Work to be completed: For the listing below, output exactly the lines from the line with "book_with_bob !! r')" up to and including the line with "apply (edit_record_renames_without_rekeying book_with_bob", and no other lines.

Listed records:
<<<<

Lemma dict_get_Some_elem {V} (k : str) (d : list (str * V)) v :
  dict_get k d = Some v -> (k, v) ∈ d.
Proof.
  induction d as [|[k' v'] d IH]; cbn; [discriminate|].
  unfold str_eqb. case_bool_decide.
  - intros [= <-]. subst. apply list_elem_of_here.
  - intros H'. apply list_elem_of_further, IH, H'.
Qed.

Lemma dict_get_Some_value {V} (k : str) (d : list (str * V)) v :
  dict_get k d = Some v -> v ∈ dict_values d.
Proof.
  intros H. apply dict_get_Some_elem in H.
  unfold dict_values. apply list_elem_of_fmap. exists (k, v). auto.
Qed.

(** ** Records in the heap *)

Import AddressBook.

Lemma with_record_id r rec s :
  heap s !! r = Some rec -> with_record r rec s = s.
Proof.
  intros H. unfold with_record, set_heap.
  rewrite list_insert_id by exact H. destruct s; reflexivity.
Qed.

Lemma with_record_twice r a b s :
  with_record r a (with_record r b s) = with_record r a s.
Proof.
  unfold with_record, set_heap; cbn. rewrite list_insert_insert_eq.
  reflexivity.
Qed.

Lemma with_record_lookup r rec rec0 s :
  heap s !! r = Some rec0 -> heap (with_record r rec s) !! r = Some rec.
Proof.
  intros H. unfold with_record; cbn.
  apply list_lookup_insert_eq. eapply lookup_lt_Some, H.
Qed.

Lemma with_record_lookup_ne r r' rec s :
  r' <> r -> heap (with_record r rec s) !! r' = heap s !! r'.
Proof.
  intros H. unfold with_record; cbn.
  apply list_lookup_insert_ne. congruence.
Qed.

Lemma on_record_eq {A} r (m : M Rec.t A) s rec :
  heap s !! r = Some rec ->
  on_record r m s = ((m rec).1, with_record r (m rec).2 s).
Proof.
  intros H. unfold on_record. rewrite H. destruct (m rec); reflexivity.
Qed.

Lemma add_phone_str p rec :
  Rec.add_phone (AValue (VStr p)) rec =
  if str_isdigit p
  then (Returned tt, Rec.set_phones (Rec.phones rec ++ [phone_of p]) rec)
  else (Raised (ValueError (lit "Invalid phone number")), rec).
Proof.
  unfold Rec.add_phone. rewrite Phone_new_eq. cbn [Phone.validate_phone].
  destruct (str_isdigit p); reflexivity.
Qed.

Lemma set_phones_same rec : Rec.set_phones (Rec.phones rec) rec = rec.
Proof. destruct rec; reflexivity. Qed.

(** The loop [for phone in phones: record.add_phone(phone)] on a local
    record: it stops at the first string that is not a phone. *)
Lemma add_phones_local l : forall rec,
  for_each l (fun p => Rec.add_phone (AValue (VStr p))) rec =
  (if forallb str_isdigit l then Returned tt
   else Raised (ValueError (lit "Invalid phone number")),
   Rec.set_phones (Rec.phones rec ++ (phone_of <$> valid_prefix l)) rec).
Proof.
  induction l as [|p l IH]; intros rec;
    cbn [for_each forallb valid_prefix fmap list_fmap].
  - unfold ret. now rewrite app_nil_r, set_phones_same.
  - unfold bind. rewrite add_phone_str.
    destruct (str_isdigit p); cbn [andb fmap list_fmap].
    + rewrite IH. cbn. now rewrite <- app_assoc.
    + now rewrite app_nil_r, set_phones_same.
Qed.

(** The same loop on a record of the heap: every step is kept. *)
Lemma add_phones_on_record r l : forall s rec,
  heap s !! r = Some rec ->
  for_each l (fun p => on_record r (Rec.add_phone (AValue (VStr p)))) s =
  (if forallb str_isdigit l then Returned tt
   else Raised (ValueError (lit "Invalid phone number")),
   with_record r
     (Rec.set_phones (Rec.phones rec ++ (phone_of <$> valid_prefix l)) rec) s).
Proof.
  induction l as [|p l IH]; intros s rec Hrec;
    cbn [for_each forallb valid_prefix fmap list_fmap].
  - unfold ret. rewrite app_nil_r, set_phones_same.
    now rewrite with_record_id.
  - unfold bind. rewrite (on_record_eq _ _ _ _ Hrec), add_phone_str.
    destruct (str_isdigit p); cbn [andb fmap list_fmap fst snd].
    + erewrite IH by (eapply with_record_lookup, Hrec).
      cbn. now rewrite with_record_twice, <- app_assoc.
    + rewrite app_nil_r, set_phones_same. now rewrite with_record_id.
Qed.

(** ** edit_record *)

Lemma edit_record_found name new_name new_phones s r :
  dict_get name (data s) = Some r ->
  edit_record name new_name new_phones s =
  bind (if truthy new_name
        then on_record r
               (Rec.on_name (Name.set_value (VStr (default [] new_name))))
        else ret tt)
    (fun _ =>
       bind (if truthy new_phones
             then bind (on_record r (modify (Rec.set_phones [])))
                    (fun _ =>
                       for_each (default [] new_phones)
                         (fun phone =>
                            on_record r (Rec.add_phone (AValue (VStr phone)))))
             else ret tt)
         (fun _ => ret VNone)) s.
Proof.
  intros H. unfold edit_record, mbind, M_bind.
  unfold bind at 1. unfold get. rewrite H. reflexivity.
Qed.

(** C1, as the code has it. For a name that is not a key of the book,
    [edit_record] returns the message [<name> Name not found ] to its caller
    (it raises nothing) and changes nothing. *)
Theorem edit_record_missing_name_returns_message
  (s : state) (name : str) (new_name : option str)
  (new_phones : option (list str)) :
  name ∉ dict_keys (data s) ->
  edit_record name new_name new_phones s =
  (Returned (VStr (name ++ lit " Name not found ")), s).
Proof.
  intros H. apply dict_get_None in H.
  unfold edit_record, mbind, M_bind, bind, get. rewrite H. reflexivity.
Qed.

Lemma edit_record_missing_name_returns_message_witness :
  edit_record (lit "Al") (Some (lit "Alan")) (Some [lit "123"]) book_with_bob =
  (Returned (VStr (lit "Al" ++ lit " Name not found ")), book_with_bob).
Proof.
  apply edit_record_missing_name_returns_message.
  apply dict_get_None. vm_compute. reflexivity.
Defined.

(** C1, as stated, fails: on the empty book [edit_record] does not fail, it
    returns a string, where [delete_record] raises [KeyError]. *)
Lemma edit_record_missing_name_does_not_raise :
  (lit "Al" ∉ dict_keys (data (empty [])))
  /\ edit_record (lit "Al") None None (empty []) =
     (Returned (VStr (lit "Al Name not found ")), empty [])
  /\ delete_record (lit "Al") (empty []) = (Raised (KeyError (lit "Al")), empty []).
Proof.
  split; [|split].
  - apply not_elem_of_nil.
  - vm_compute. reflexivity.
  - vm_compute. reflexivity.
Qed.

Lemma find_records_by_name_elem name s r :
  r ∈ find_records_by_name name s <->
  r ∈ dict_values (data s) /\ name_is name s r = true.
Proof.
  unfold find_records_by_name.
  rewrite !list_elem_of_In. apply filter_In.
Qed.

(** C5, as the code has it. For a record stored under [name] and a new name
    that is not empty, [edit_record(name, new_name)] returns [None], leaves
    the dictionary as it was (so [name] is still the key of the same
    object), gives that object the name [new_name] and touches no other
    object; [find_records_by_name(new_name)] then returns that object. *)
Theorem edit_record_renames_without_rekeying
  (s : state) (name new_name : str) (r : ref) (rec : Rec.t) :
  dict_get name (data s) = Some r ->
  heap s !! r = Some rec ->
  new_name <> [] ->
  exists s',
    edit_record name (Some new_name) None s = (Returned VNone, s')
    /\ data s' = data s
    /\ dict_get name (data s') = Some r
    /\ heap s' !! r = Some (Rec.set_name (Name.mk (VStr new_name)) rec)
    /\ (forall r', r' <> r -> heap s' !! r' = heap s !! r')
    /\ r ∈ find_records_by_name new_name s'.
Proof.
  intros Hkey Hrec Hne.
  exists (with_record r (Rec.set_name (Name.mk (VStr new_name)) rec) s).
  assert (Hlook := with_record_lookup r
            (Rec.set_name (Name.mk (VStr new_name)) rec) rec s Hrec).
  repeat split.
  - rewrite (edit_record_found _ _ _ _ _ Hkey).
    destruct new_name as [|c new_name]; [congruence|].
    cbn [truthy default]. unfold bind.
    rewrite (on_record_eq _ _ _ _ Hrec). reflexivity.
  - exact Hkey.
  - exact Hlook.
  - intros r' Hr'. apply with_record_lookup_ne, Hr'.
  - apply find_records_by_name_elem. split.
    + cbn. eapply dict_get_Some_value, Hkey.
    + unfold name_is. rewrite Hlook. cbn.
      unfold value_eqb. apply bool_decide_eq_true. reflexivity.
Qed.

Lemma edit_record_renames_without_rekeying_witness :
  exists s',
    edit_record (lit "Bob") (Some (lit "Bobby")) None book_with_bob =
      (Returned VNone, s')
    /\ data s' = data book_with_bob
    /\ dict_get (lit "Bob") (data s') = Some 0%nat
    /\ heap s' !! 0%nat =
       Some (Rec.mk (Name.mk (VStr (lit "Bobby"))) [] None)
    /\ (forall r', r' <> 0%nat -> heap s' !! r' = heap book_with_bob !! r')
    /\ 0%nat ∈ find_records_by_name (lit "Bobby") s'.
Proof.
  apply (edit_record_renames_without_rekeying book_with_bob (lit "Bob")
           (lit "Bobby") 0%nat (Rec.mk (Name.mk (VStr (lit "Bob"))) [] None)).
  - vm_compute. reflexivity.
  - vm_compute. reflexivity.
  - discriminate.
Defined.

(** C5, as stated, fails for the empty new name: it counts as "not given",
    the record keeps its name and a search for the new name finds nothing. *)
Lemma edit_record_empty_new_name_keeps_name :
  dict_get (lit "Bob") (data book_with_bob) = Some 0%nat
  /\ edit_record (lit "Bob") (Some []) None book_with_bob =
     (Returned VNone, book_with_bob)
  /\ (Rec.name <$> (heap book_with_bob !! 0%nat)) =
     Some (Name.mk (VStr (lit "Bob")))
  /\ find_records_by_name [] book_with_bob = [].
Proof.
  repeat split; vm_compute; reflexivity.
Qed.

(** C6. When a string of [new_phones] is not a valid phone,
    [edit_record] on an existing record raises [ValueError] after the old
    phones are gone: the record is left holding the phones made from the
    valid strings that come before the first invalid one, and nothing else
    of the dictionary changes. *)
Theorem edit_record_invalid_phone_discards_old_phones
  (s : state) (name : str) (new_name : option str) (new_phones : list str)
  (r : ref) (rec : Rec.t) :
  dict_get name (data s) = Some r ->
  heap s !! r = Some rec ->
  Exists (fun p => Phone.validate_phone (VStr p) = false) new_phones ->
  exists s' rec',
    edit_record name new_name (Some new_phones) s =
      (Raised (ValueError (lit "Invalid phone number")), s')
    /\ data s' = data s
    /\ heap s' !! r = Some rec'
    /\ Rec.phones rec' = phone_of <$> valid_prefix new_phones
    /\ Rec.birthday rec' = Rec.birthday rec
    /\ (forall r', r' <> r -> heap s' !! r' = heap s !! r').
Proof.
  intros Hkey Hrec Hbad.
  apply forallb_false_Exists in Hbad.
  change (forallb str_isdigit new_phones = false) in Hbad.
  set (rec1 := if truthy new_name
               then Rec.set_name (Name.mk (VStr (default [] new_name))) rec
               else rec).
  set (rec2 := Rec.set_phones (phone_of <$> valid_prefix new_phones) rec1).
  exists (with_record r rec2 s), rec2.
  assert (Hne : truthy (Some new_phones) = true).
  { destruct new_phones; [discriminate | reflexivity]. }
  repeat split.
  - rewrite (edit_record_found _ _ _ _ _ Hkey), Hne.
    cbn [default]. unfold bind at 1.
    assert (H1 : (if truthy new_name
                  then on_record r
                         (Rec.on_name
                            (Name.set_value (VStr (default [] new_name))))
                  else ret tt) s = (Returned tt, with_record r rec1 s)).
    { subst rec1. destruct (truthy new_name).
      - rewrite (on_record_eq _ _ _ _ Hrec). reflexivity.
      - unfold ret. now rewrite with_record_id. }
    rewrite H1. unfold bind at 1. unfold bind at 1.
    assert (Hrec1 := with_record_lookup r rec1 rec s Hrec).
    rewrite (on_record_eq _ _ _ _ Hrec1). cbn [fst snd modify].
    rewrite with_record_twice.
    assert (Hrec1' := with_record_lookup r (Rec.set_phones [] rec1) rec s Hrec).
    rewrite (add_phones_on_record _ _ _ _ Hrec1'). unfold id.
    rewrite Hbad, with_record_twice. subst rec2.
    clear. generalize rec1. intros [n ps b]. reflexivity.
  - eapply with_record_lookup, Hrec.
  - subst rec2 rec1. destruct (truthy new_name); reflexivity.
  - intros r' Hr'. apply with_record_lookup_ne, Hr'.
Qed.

>>>>

Result of this exercise:
    /\ (forall r', r' <> 0%nat -> heap s' !! r' = heap book_with_bob !! r')
    /\ 0%nat ∈ find_records_by_name (lit "Bobby") s'.
Proof.
  apply (edit_record_renames_without_rekeying book_with_bob (lit "Bob")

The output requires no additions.